◆ **Work instruction**
Output exactly the lines between the line that contains "unfold ct_eq. destruct" and the last line of the material, counting both.

◆ **Exercise inputs**

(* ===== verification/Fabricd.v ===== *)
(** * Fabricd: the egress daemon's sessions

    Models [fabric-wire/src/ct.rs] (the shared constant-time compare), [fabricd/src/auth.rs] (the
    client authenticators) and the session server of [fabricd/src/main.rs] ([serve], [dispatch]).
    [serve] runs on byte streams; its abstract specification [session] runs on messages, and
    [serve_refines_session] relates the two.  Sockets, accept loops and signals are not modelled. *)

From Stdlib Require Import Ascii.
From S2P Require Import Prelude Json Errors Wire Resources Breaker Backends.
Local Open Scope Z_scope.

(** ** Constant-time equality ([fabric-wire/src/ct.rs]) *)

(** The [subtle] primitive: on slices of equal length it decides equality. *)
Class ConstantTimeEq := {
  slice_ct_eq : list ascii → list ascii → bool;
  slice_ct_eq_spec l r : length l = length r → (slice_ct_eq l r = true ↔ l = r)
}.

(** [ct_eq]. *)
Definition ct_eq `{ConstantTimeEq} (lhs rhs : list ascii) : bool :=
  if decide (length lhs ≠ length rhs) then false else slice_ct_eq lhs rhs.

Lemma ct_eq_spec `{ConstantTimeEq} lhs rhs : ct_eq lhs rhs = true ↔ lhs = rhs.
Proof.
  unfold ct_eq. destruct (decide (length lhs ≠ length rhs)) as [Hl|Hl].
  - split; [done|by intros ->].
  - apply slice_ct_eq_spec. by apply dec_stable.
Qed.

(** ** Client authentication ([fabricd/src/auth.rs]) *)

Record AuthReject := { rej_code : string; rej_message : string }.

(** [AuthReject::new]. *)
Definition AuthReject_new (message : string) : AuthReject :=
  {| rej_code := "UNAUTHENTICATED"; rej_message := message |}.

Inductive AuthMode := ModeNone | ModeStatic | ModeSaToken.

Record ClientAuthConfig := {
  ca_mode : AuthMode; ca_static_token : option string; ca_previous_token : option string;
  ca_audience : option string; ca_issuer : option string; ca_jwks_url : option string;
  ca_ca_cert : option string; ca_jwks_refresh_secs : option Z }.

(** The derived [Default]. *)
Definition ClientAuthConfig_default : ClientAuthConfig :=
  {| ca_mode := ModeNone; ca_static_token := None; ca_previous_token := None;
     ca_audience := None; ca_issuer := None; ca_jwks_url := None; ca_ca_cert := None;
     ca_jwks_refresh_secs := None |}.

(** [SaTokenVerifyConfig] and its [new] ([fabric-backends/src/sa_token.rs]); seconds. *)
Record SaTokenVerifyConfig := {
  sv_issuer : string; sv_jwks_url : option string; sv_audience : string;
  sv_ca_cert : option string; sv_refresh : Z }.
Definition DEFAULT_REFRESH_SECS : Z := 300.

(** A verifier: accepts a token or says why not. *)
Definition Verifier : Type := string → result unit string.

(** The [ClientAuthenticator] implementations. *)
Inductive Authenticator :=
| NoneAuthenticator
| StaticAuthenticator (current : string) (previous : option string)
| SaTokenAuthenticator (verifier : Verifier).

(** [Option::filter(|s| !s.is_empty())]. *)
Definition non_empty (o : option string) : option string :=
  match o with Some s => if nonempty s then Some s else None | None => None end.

◆ **Problem solution**
  unfold ct_eq. destruct (decide (length lhs ≠ length rhs)) as [Hl|Hl].
  - split; [done|by intros ->].
  - apply slice_ct_eq_spec. by apply dec_stable.
Qed.

(** ** Client authentication ([fabricd/src/auth.rs]) *)

Record AuthReject := { rej_code : string; rej_message : string }.

(** [AuthReject::new]. *)
Definition AuthReject_new (message : string) : AuthReject :=
  {| rej_code := "UNAUTHENTICATED"; rej_message := message |}.

Inductive AuthMode := ModeNone | ModeStatic | ModeSaToken.

Record ClientAuthConfig := {
  ca_mode : AuthMode; ca_static_token : option string; ca_previous_token : option string;
  ca_audience : option string; ca_issuer : option string; ca_jwks_url : option string;
  ca_ca_cert : option string; ca_jwks_refresh_secs : option Z }.

(** The derived [Default]. *)
Definition ClientAuthConfig_default : ClientAuthConfig :=
  {| ca_mode := ModeNone; ca_static_token := None; ca_previous_token := None;
     ca_audience := None; ca_issuer := None; ca_jwks_url := None; ca_ca_cert := None;
     ca_jwks_refresh_secs := None |}.

(** [SaTokenVerifyConfig] and its [new] ([fabric-backends/src/sa_token.rs]); seconds. *)
Record SaTokenVerifyConfig := {
  sv_issuer : string; sv_jwks_url : option string; sv_audience : string;
  sv_ca_cert : option string; sv_refresh : Z }.
Definition DEFAULT_REFRESH_SECS : Z := 300.

(** A verifier: accepts a token or says why not. *)
Definition Verifier : Type := string → result unit string.

(** The [ClientAuthenticator] implementations. *)
Inductive Authenticator :=
| NoneAuthenticator
| StaticAuthenticator (current : string) (previous : option string)
| SaTokenAuthenticator (verifier : Verifier).

(** [Option::filter(|s| !s.is_empty())]. *)
Definition non_empty (o : option string) : option string :=
  match o with Some s => if nonempty s then Some s else None | None => None end.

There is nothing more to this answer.